Саймей прошел мимо стола к указанному месту, приоткрыв полог, начал он рассматривать вещи, что лежали там. Тут была и дощечка для удобства письма, когда необходимо было делать записи не за столом. Был нож. С изящной рукоятью. С помощью которого следовало точить стило. Было и само стило. Саймей удивился, насколько оно погнуто и как изуродован тот край, которым и делали записи.
– Полагаю, им и писал отец Иоким перед самой смертью, – передавая инструмент ученику, заметил он.
– Перед смертью? – юноша был изумлен. – Ты думаешь, учитель, будто наставник мой сюда возвратился за тем, что бы…он что-то писал?
– Об этом говорит мне это стило, – решительно сказал Посланник. –Видишь, как оно изломано? Руки уже плохо слушались его. Яд действовал все сильнее. И запись та должна быть коротка.
– Брат Веспас говорил, что пробыл настоятель здесь недолго, – юноша задумчиво кивнул. – Если кто напал на наставника моего и нанес ему ту страшную рану, то возвратясь сюда с таким трудом, отец Иоким мог написать лишь имя злодея.
– Или что-то о тайных делах своих, с надеждой, что кто-то это дело продолжит, – произнося эти слова, Посланник смотрел неотрывно на скрепленные листы, которые держал в руках. – Арам, пойди сюда.

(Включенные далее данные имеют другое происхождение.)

(** The third loop, from the line [i] on, where [rest] holds the lines
    from [i]: the value of [stepEnd] when it ends. *)
Fixpoint stepEndBelow (rest : list string) (i : Z) : option Z :=
  match rest with
  | [] => Some (-1)
  | line :: rest' =>
      ends ← (if isStepStart line then Some true
              else unindented (TrimSpace line) line);
      if ends : bool then Some (i - 1) else stepEndBelow rest' (i + 1)
  end.

(** One round of the last loop: what the line [i] adds to [info]. *)
Definition analyzeStepLine (info : StepInfo.t) (i : Z) (raw : string)
  : StepInfo.t :=
  let line := TrimSpace raw in
  let label := Contains line "label:" in
  let name := Contains line "name:" in
  let key := Contains line "key:" in
  let command := Contains line "command:" in
  let cmdValue :=
    match SplitN_2s line "command:" with
    | [_; value] => Some (Trim (TrimSpace value) quotes)
    | _ => None
    end in
  let empty :=
    command && match cmdValue with Some v => String.eqb v "" | None => false end in
  let single :=
    command
    && match cmdValue with Some v => negb (String.eqb v "") | None => false end in
  let other :=
    Contains line "wait:" || Contains line "block:" || Contains line "input:"
    || Contains line "trigger:" || Contains line "group:" in
  {| StepInfo.StartLine := StepInfo.StartLine info;
     StepInfo.EndLine := StepInfo.EndLine info;
     StepInfo.IsCommandStep := if command then true else StepInfo.IsCommandStep info;
     StepInfo.HasLabel := if label then true else StepInfo.HasLabel info;
     StepInfo.HasKey := if key then true else StepInfo.HasKey info;
     StepInfo.HasName := if name then true else StepInfo.HasName info;
     StepInfo.HasStepType :=
       if command || other then true else StepInfo.HasStepType info;
     StepInfo.HasEmptyCommand :=
       if empty then true else StepInfo.HasEmptyCommand info;
     StepInfo.HasSingleCommand :=
       if single then true else StepInfo.HasSingleCommand info;
     StepInfo.LabelLine := if label then i else StepInfo.LabelLine info;
     StepInfo.CommandLine := if command then i else StepInfo.CommandLine info;
     StepInfo.StepTypeLine :=
       if command || other then i else StepInfo.StepTypeLine info;
     StepInfo.NameLine := if name then i else StepInfo.NameLine info |}.

(** The last loop, over the lines from [i] to [stepEnd], where [rest] holds
    the lines from [i] on. *)
Fixpoint analyzeStepLines (rest : list string) (i stepEnd : Z)
    (info : StepInfo.t) : StepInfo.t :=
  match rest with
  | [] => info
  | raw :: rest' =>
      if stepEnd <? i then info
      else analyzeStepLines rest' (i + 1) stepEnd (analyzeStepLine info i raw)
  end.

(** [analyzeStepAtRange].  The outer [option] is [None] for an index out of
    range; the inner one is [None] for the nil result. *)
Definition analyzeStepAtRange (rang : Range) (lines : list string)
  : option (option StepInfo.t) :=
  let startLine := Line (Start rang) in
  stepStart ←
    (if startLine <? Z.of_nat (length lines) then
       currentLine ← (if startLine <? 0 then None
                      else lines !! Z.to_nat startLine);
       if isStepStart currentLine then
         found ← underSteps lines (Z.to_nat startLine);
         Some (if found : bool then startLine else -1)
       else Some (-1)
     else Some (-1));
  stepStart ←
    (if stepStart =? -1
     then stepStartAbove lines (Z.to_nat (startLine + 1)) false
     else Some stepStart);
  if stepStart =? -1 then Some None
  else
    stepEnd ← stepEndBelow (drop (Z.to_nat (stepStart + 1)) lines) (stepStart + 1);
    let stepEnd :=
      if stepEnd =? -1 then Z.of_nat (length lines) - 1 else stepEnd in
    let info :=
      {| StepInfo.StartLine := stepStart;
         StepInfo.EndLine := stepEnd;
         StepInfo.IsCommandStep := false;
         StepInfo.HasLabel := false;
         StepInfo.HasKey := false;
         StepInfo.HasName := false;
         StepInfo.HasStepType := false;
         StepInfo.HasEmptyCommand := false;
         StepInfo.HasSingleCommand := false;
         StepInfo.LabelLine := 0;
         StepInfo.CommandLine := 0;
         StepInfo.StepTypeLine := 0;
         StepInfo.NameLine := 0 |} in
    Some (Some (analyzeStepLines (drop (Z.to_nat stepStart) lines)
                  stepStart stepEnd info)).
(* ===== verification/Prelude.v ===== *)
(** * Verification of the rtl8812au / rtl8821au driver

    The repository is the Linux driver of the Realtek RTL8812AU and RTL8821AU USB
    wireless adapters.  Its protocol logic is C code under src/core; src/os_dep binds
    it to Linux and USB, src/hal programs the chip.  This library models parts of that
    logic and proves theorems about the models.

    ** How the parts interact

    A received frame enters src/core/rtw_recv.c with its 802.11 header (WifiHdr) through
    [recv_func] (RxEntry), which checks it by type, finds the station a data frame
    belongs to, drops duplicates, and applies the protection of management frames (Bip).
    Control frames and the power management bits of data frames drive the buffering for
    sleeping stations (PowerSave).  [recv_func_posthandle] (RecvPath) decrypts a data
    frame with one of the software ciphers (SecFrames over Arc4, Crc32, Tkip, Aes,
    Ccmp), joins fragments and strips A-MSDU and 802.11 headers (RxFrame), checks the
    TKIP MIC (Michael), applies the 802.1X port, puts frames in order (Reorder), and
    hands packets on: to the network stack, or at an access point to the station they are
    for.  The state of the peers is in the station table
    (StaMgt), whose entries own reordering windows, transmit queues and a hardware id
    (MacId).  A packet to transmit gets its attributes, among them its cipher and packet
    number, from [update_attrib] (TxAttrib); [rtw_xmitframe_coalesce] (XmitFrame) builds
    its frames in a transmit buffer, which wait in the queues of the stations (TxQueue).
    EndToEnd composes the two directions: a station's packet at its access point.
    Management frames carry information elements (Ie), among them those that say how a
    network is protected (IeWpa), the one-pass parse that association uses (IeElems) and
    those of WPS, P2P and Wi-Fi Display (IeAttr); an access point edits the elements of
    its own beacon (BeaconIe), the TIM from the bitmap PowerSave keeps.  Beacons and probe
    responses heard during a scan are described (BssInfo) and recorded (ScanTable), and
    from the table a network is chosen (ScanJoin).  [mgt_dispatcher] (MgtDispatch) chooses
    the handler of a management frame; at an access point these authenticate (ApAuth) and
    associate (ApAssoc) stations of the table, whose capabilities the access point counts
    and announces in its beacon (ApCap).  A station joins the network chosen by its link state
    machine (StaLink), which sends the association request (StaReq) and takes the elements
    of the response (StaElems).  Key derivation uses Sha256, the MIC of protected
    management frames Omac.

    ** Conventions

    - An integer of w bits is a [Z]; [u8], [u16], [u32] are the conversions of C, written
      where the code converts or where an operation can leave the range.
    - A buffer is a list of bytes.  [rd], [ld], [wr], [st] (and [rdr], [ldr], [wrr] of
      Ie) are checked accesses: an access outside the buffer is [None] or
      [OutOfBounds], so a theorem that a function returns a value says that every access
      was in bounds.  [ld0] and [nth] with a default are used where an index is below
      the length by construction.
    - A structure is a record of the fields the operations use, named after them; a
      global or a shared object is an argument that is returned updated.  Locks are
      left out: every operation modelled runs under one, or on objects it owns; the
      exception is the balance of [sta_hash_lock] in StaMgt.
    - Calls whose effect is outside the model (network stack, commands to the firmware,
      beacon updates, timers) append to a log or set a flag.  Log messages and
      statistics that no modelled code reads are left out.
    - Loops are structural on a count, or have fuel.  Where fuel is used, a theorem
      states that the run ends (or for which inputs it does not).
    - Parameters of the models are the state of code that is not modelled (registry
      settings, time stamps, allocation failures), so the theorems hold for all of them.

    ** Files

    - Prelude: C operators, checked memory, loops, byte and length lemmas, hints.
    - Arc4, Crc32, Michael, Tkip, Aes, Ccmp, Sha256, Omac: the cryptographic routines of
      core/rtw_security.c, a file each, one definition per C function.  The theorems give
      the textbook function (CRC as a bit-serial division, AES and SHA-256 over their
      standards' tables, CCM, CMAC, HMAC and the counter-mode key derivation as equations
      over lists) and equate the two AES implementations.
    - SecFrames: [rtw_wep_encrypt] ... [rtw_aes_decrypt] and [decryptor]: encryption
      followed by decryption is the identity on every fragmented frame; what the
      decryptor delivers and drops, and what it fails to check.
    - RxFrame: the buffer of a frame, its pool, [wlanhdr_to_ethhdr], [amsdu_to_msdu],
      [recvframe_defrag]: operations keep the offsets in range, deaggregation inverts the
      encoding of an A-MSDU, and reassembly concatenates the payloads.  The A-MSDU loop
      has fuel 65: the code stops after MAX_SUBFRAME_COUNT (64) packets.
      [rtw_os_recv_indicate_pkt] decides where a packet goes (the logs [indicated] and
      [forwarded] of [rx_env]); what it asks of the rest of the driver is the record
      [os_env], whose station lookups RecvPath takes from the station table.  The bridge's
      [nat25_handle_frame] (core/rtw_br_ext.c) is a function of that record.
    - Reorder: the window of one traffic identifier, its timer, and ADDBA / DELBA.  An
      abstract window on unbounded sequence numbers is refined by the 12-bit code.  In a
      session of frames that a sender numbers, with timeouts in between, every frame is
      indicated, buffered or dropped, once; those indicated are in the sender's order, and
      only frames the window has passed are dropped.  Buffered frames leave after finitely
      many timeouts.
    - WifiHdr: the accessors of a received header.
    - MacId, StaMgt: the table of stations, with an invariant that partitions the pool
      into the free queue and the hash lists and is preserved by all operations.
    - TxQueue: the queues of the transmit path; frames of a station and access category
      leave in the order in which they entered, and by priority between categories.
    - PowerSave: sleep, wake-up, PS-poll, U-APSD and group frames; what is buffered is
      released once, in order, and the TIM and sleep bits follow the queues.
    - RecvPath: the composition for a data frame after duplicate detection.  Theorems
      state the outcome for CCMP and TKIP frames on every branch, the packets going where
      [handled] says, and that no frame buffer is lost or used twice (with the one
      exception the code has).
    - Ie: building, finding and removing information elements.  [encode] is the list of
      elements of the standard; the searches return the first element that fits, the
      builders append, removal filters, and reads stay within one byte of the limit.
      The fuel of a search is its length limit, since each iteration advances.
    - IeWpa: WPA and RSN parsers, [rtw_get_sec_ie], [rtw_get_bcn_info]: parsing inverts
      the encoding, parsing any bytes is safe, classification of a network, and the one
      loop that does not end (the dump of an element longer than 248 bytes).
    - IeElems: [rtw_ieee802_11_parse_elems], one pass over a list of elements: each kind
      gets the last element of that kind, and the pass reads nothing outside its length.
    - IeAttr: WPS, P2P and Wi-Fi Display elements and the attributes inside them: search,
      copy, write and removal.  Attribute searches take their fuel as an argument,
      because a length of 2^16 less the header makes them repeat the same attribute
      ([attr_search_hangs]); for the attributes of an encoded element a fuel above their
      number is enough, which the theorems state.
    - BeaconIe: [update_BCNTIM], [rtw_add_bcn_ie], [rtw_remove_bcn_ie] of core/rtw_ap.c:
      which element list the beacon holds afterwards, and what a TIM says to stations.
    - Bip: [rtw_BIP_verify] and [rtw_mgmt_xmitframe_coalesce]: a protected group frame is
      accepted exactly when its packet number is new, its key id fits and its MIC is the
      CMAC of header and body; what is sent is accepted once; the length of the element
      is not checked.
    - RxEntry: [recv_func] in front of RecvPath: from which station a data frame is
      taken and with which attributes, on every branch, for all modes of the interface but
      the manufacturing test ([normal_mode]); which management frames pass an 802.11w link; what happens to data frames in clear; and that no frame buffer gets
      into two places.
    - TxAttrib: which packets [update_attrib] accepts (the receiver must be a linked station
      of the table), and under which cipher and packet number they leave; no CCMP nonce is used twice.
    - XmitFrame: the transmit buffer after [rtw_xmitframe_coalesce]: header, fragments and
      their places, software CCMP.  The loop over the fragments has fuel one above the
      length of the packet, since each fragment takes a byte of it; the theorems state that
      it ends.  All fragments of a packet carry the same numbers.
    - EndToEnd: what a station sends under WPA2 with software CCMP is what [recv_func] of
      its access point hands to the stack, or to the station of its cell it is for
      ([arrives]); the specification of a link is the record [station] for the sender and
      [access_point] for the receiver.
    - BssInfo: [WLAN_BSSID_EX] and [collect_bss_info]: what a beacon or probe response
      says of its network, as the standard reads its elements; probe requests, whose
      listen channel attribute is copied without a bound.  The fuel bounds the walk over
      P2P attributes (see IeAttr).
    - ScanTable: the 128 entries of scanned networks of core/rtw_mlme.c.  The invariant
      (the two queues partition the pool, the count is right but for releases of entries
      that are free already, no network has two entries) holds in every table reached; the
      kernel's [time_after] is a parameter, and [ages_32], [ages_64] say when the macro tells
      the ages of entries; what a survey event does to the table; which entries
      expire, with 32-bit ticks; where the smoothed signal settles.
    - ScanJoin: a beacon heard while scanning is an entry of the table afterwards; the
      network joined or roamed to is the first of the strongest eligible ones; leaving a
      network releases its entry and its stations (StaMgt).
    - ApCap: [bss_cap_update_on_sta_join] and [bss_cap_update_on_sta_leave] of core/rtw_ap.c
      and the beacon elements that follow: over every run of associations, also
      repeated ones, and departures the counters are the numbers of stations that have the
      property at present, and the beacon asks for protection exactly while an 802.11b
      station is associated.
    - ApAuth, ApAssoc: [OnAuth], [OnDeAuth], [OnDisassoc], [OnAssocReq] of
      core/rtw_mlme_ext.c and the expiry and flush of core/rtw_ap.c, on the station table
      (StaMgt) and the counters (ApCap); frames sent and commands are a log.  The search
      for the WMM element has fuel one above the length of the frame ([check_wmm_ends]).
    - ApInv: the invariant of the stations of an access point, kept by every handler.
    - ApRun: what follows for every run (only authenticated stations are associated, ids
      are unique, the counters do not wrap), what an accepted request needs and leaves,
      open authentication; and runs in which the code does not do what it means to.
    - MgtDispatch: [mgt_dispatcher] and the table [mlme_sta_tbl] that it overwrites: which
      handler a frame reaches.  No authentication frame reaches one, so that no station
      ever associates behind it; the theorems of ApRun are about the handlers themselves.
    - StaElems, StaReq: what a joining station sends of itself and takes over from the
      access point: [issue_assocreq] and the elements of an association response.  The
      request repeats the elements of the network that [association_request] lists; the walk
      over a response has the length of the frame as fuel, since each element takes two
      bytes.  What overflows is excluded by name and shown in examples.
    - StaLink: the link of a station, from [start_clnt_join] over authentication and
      association to the report, with its timer; an abstract machine [join_step] which every
      handler refines.
    - StaRun: runs of that machine, of handlers that complete: a join reports one result,
      or none when the event cannot be allocated, and takes at most eleven expiries of the
      timer; behind the dispatcher no join succeeds.

    ** Not modelled

    - The HAL, PHY, RF, power tables and firmware images of src/hal: register sequences
      and data of the chip, with no contract to state.
    - src/os_dep: bindings to cfg80211, wireless extensions, USB and /proc.
    - The commands and events of a join around the link of StaLink, action frames, P2P, TDLS,
      WAPI key handling: driven by timers, commands and the firmware.  Of rtw_ap.c:
      [start_bss_network] and [rtw_check_beacon_data], the keys, the access list ioctls, and
      in [ApAuth] the channel switch for keep-alive frames.
    - Of the transmit path: [rtw_xmit] with its pool of frames and buffers, the transmit
      descriptor and USB aggregation (hal), the bridge, TDLS.
    - EFUSE, SMS4 and the build-time options the default Makefile leaves off. *)

From Stdlib Require Export ZArith Lia List.
From stdpp Require Export base tactics list numbers option.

Юноша проворно подскочил к нему и тоже посмотрел на бумаги.
– Это и есть те записи, что писал я в тот вечер, – подтвердил он догадку Саймея. – Но почему лист здесь оборван? И так неровно…
– Я и хотел знать, не ты ли отрывал его, – Саймей положил листы на место.
– Они нам не нужны? – послушник был удивлен. Но ждал он и чего-то нового, что открылось Посланнику.
– Лист порван или самим настоятелем или братом Анатолием, – объяснил ему Саймей. – Но брат Анатолий аккуратен. Значит, начертав что-то именно здесь, внизу листа, настоятель, теряя силы, оторвал его. …. И весть, оставленная им, страшна. О ней и шептал брат Анатолий, когда ты нашел их здесь в то печальное утро. Этого не может быть…Так он говорил тогда?
– Но о чем это? – юноша был обеспокоен, послание таковое казалось ему зловещим.
– Это мы узнаем у брата Анатолия, – Саймей решительно направился к дверям. – Веди меня, ученик.